Stored data:
(** Every transition: what is read is a code and the bits of the next state, or
    there are 30 ones. *)
Definition transition_ok (s n : Z) : bool :=
  match ngx_http_v2_huff_decode_codes !! Z.to_nat s with
  | Some row =>
      match row !! Z.to_nat n with
      | Some code =>
          let b := state_bits s ++ bits 4 n in
          if dc_next code =? s then prefixb (ones 30) b
          else (0 <=? dc_next code) && (dc_next code <? 256) && (0 <=? dc_sym code) && (dc_sym code <? 256) &&
            Bool.eqb (negb (dc_ending code =? 0)) (all_ones (state_bits (dc_next code))) &&
            list_eqb b ((if dc_emit code =? 0 then [] else code_bits (dc_sym code)) ++ state_bits (dc_next code))
      | None => false
      end
  | None => false
  end.

Lemma transitions_ok s n : 0 <= s < 256 -> 0 <= n < 16 -> transition_ok s n = true.
Proof.
  intros Hs Hn. pose (P := fun s => forallb (transition_ok s) (seqZ 0 16)).
  assert (H : P s = true) by (apply (check_range P 256); [by vm_compute|done]).
  unfold P in H. by apply (check_range _ 16).
Qed.

Definition code_table : list (list bool) := Eval vm_compute in map code_bits (seqZ 0 256).

Lemma code_table_eq : code_table = map code_bits (seqZ 0 256).
Proof. by vm_compute. Qed.

(** No code begins the bits of a state, or is all ones; a state of ones has at
    most 29. *)
Definition state_ok (s : Z) : bool :=
  (let b := state_bits s in forallb (fun c => negb (prefixb c b)) code_table) &&
  (negb (all_ones (state_bits s)) || (length (state_bits s) <=? 29)%nat).

Lemma states_ok s : 0 <= s < 256 -> state_ok s = true.
Proof. intros Hs. apply (check_range state_ok 256); [by vm_compute|done]. Qed.

(** No code begins another, and none is a part of 30 ones. *)
Definition code_ok (c : Z) : bool :=
  (let b := code_bits c in forallb (fun '(d, b') => (c =? d) || negb (prefixb b b')) (zip (seqZ 0 256) code_table)) &&
  negb (all_ones (code_bits c)).

Lemma codes_ok c : is_byte c -> code_ok c = true.
Proof. intros Hc. apply (check_range code_ok 256); [by vm_compute|done]. Qed.

Lemma prefixb_spec a b : prefixb a b = true <-> a `prefix_of` b.
Proof.
  revert b. induction a as [|x a IH]; intros b; cbn [prefixb]; [split; [intros; apply prefix_nil|done]|].
  destruct b as [|y b]; [split; [done|by intros H%prefix_nil_not]|].
  rewrite andb_true_iff, eqb_true_iff, IH. split.
  - intros [-> H]. by apply prefix_cons.
  - intros H. split; [by apply prefix_cons_inv_1 in H|by apply prefix_cons_inv_2 in H].
Qed.

Lemma prefixb_false a b : negb (prefixb a b) = true -> ~ a `prefix_of` b.
Proof. rewrite negb_true_iff. intros H Hp. apply prefixb_spec in Hp. congruence. Qed.

Lemma list_eqb_eq a b : list_eqb a b = true -> a = b.
Proof.
  unfold list_eqb. rewrite andb_true_iff, !prefixb_spec. intros [H1 H2].
  by apply (anti_symm prefix).
Qed.

Lemma all_ones_eq b : all_ones b = true <-> b = ones (length b).
Proof.
  unfold all_ones. induction b as [|x b IH]; [done|]. cbn [forallb length replicate].
  rewrite andb_true_iff, IH. cbn [id]. split; [intros [-> ->]; by rewrite length_replicate|].
  intros [= -> ->]. by rewrite length_replicate.
Qed.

_Description of the task_. From the data, pick out every line that includes "induction".

_Response to this exercise_.
  revert b. induction a as [|x a IH]; intros b; cbn [prefixb]; [split; [intros; apply prefix_nil|done]|].
  unfold all_ones. induction b as [|x b IH]; [done|]. cbn [forallb length replicate].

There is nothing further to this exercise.